- [Exercise requirements]:
Every word of the data below has to be copied faithfully.

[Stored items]

┌──

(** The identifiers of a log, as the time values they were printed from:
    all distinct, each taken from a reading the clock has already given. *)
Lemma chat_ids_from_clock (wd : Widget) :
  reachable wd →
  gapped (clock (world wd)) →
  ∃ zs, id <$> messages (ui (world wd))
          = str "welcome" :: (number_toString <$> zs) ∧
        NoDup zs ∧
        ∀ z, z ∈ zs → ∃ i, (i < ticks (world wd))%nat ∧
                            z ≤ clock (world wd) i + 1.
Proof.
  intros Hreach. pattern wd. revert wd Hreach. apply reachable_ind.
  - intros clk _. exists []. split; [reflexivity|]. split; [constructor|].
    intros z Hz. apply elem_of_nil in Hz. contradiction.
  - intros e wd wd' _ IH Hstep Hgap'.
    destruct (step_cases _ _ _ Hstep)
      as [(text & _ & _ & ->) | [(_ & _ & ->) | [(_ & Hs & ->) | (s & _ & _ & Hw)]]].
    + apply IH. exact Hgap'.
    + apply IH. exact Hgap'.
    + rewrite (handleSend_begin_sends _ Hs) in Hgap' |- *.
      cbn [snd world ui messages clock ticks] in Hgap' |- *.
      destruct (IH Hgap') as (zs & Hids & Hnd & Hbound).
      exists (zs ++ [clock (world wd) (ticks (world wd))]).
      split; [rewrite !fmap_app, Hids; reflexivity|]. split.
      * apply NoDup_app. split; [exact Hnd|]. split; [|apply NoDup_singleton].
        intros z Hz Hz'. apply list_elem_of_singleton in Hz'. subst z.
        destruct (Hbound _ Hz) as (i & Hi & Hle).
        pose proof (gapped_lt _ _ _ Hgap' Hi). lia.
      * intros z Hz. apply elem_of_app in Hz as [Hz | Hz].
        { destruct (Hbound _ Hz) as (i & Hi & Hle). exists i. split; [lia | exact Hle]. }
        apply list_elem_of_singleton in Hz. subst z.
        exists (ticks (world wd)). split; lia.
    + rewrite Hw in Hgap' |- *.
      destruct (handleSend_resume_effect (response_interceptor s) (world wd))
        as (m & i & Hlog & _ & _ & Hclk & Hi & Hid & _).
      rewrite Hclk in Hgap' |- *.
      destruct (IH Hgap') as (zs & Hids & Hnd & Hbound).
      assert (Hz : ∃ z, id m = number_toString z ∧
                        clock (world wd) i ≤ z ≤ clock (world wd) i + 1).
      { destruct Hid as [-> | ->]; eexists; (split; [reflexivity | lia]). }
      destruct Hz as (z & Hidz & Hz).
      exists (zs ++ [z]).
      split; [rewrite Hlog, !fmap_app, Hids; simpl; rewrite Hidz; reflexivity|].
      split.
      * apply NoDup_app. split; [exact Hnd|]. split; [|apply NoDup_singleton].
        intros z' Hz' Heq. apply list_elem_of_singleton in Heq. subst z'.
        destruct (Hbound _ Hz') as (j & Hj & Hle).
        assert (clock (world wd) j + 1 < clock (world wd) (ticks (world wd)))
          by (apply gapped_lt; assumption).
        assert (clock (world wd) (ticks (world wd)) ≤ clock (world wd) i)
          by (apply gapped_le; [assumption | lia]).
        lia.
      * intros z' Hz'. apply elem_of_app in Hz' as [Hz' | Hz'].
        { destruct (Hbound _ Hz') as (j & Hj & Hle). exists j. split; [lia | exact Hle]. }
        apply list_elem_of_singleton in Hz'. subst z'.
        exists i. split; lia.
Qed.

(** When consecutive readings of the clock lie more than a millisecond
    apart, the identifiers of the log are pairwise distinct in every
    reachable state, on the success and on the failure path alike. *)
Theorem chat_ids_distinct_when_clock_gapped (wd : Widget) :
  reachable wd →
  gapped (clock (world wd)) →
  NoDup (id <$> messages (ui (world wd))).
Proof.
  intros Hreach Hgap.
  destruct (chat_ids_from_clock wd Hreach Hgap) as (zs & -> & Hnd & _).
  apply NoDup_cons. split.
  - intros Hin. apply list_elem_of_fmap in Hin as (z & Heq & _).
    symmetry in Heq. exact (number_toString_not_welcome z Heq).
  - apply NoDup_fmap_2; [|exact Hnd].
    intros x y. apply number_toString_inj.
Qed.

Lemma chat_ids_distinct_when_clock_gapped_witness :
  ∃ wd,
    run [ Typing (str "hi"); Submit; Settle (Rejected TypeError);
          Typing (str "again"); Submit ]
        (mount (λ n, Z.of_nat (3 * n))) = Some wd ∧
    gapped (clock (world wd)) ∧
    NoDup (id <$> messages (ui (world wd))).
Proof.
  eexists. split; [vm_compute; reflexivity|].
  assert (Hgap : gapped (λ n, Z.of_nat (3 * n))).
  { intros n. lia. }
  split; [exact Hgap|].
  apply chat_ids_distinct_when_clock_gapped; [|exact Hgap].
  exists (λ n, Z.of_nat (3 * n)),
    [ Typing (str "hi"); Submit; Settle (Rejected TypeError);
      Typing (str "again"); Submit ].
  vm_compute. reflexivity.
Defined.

└──

- [Answer box]:
(** The identifiers of a log, as the time values they were printed from:
    all distinct, each taken from a reading the clock has already given. *)
Lemma chat_ids_from_clock (wd : Widget) :
  reachable wd →
  gapped (clock (world wd)) →
  ∃ zs, id <$> messages (ui (world wd))
          = str "welcome" :: (number_toString <$> zs) ∧
        NoDup zs ∧
        ∀ z, z ∈ zs → ∃ i, (i < ticks (world wd))%nat ∧
                            z ≤ clock (world wd) i + 1.
Proof.
  intros Hreach. pattern wd. revert wd Hreach. apply reachable_ind.
  - intros clk _. exists []. split; [reflexivity|]. split; [constructor|].
    intros z Hz. apply elem_of_nil in Hz. contradiction.
  - intros e wd wd' _ IH Hstep Hgap'.
    destruct (step_cases _ _ _ Hstep)
      as [(text & _ & _ & ->) | [(_ & _ & ->) | [(_ & Hs & ->) | (s & _ & _ & Hw)]]].
    + apply IH. exact Hgap'.
    + apply IH. exact Hgap'.
    + rewrite (handleSend_begin_sends _ Hs) in Hgap' |- *.
      cbn [snd world ui messages clock ticks] in Hgap' |- *.
      destruct (IH Hgap') as (zs & Hids & Hnd & Hbound).
      exists (zs ++ [clock (world wd) (ticks (world wd))]).
      split; [rewrite !fmap_app, Hids; reflexivity|]. split.
      * apply NoDup_app. split; [exact Hnd|]. split; [|apply NoDup_singleton].
        intros z Hz Hz'. apply list_elem_of_singleton in Hz'. subst z.
        destruct (Hbound _ Hz) as (i & Hi & Hle).
        pose proof (gapped_lt _ _ _ Hgap' Hi). lia.
      * intros z Hz. apply elem_of_app in Hz as [Hz | Hz].
        { destruct (Hbound _ Hz) as (i & Hi & Hle). exists i. split; [lia | exact Hle]. }
        apply list_elem_of_singleton in Hz. subst z.
        exists (ticks (world wd)). split; lia.
    + rewrite Hw in Hgap' |- *.
      destruct (handleSend_resume_effect (response_interceptor s) (world wd))
        as (m & i & Hlog & _ & _ & Hclk & Hi & Hid & _).
      rewrite Hclk in Hgap' |- *.
      destruct (IH Hgap') as (zs & Hids & Hnd & Hbound).
      assert (Hz : ∃ z, id m = number_toString z ∧
                        clock (world wd) i ≤ z ≤ clock (world wd) i + 1).
      { destruct Hid as [-> | ->]; eexists; (split; [reflexivity | lia]). }
      destruct Hz as (z & Hidz & Hz).
      exists (zs ++ [z]).
      split; [rewrite Hlog, !fmap_app, Hids; simpl; rewrite Hidz; reflexivity|].
      split.
      * apply NoDup_app. split; [exact Hnd|]. split; [|apply NoDup_singleton].
        intros z' Hz' Heq. apply list_elem_of_singleton in Heq. subst z'.
        destruct (Hbound _ Hz') as (j & Hj & Hle).
        assert (clock (world wd) j + 1 < clock (world wd) (ticks (world wd)))
          by (apply gapped_lt; assumption).
        assert (clock (world wd) (ticks (world wd)) ≤ clock (world wd) i)
          by (apply gapped_le; [assumption | lia]).
        lia.
      * intros z' Hz'. apply elem_of_app in Hz' as [Hz' | Hz'].
        { destruct (Hbound _ Hz') as (j & Hj & Hle). exists j. split; [lia | exact Hle]. }
        apply list_elem_of_singleton in Hz'. subst z'.
        exists i. split; lia.
Qed.

(** When consecutive readings of the clock lie more than a millisecond
    apart, the identifiers of the log are pairwise distinct in every
    reachable state, on the success and on the failure path alike. *)
Theorem chat_ids_distinct_when_clock_gapped (wd : Widget) :
  reachable wd →
  gapped (clock (world wd)) →
  NoDup (id <$> messages (ui (world wd))).
Proof.
  intros Hreach Hgap.
  destruct (chat_ids_from_clock wd Hreach Hgap) as (zs & -> & Hnd & _).
  apply NoDup_cons. split.
  - intros Hin. apply list_elem_of_fmap in Hin as (z & Heq & _).
    symmetry in Heq. exact (number_toString_not_welcome z Heq).
  - apply NoDup_fmap_2; [|exact Hnd].
    intros x y. apply number_toString_inj.
Qed.

Lemma chat_ids_distinct_when_clock_gapped_witness :
  ∃ wd,
    run [ Typing (str "hi"); Submit; Settle (Rejected TypeError);
          Typing (str "again"); Submit ]
        (mount (λ n, Z.of_nat (3 * n))) = Some wd ∧
    gapped (clock (world wd)) ∧
    NoDup (id <$> messages (ui (world wd))).
Proof.
  eexists. split; [vm_compute; reflexivity|].
  assert (Hgap : gapped (λ n, Z.of_nat (3 * n))).
  { intros n. lia. }
  split; [exact Hgap|].
  apply chat_ids_distinct_when_clock_gapped; [|exact Hgap].
  exists (λ n, Z.of_nat (3 * n)),
    [ Typing (str "hi"); Submit; Settle (Rejected TypeError);
      Typing (str "again"); Submit ].
  vm_compute. reflexivity.
Defined.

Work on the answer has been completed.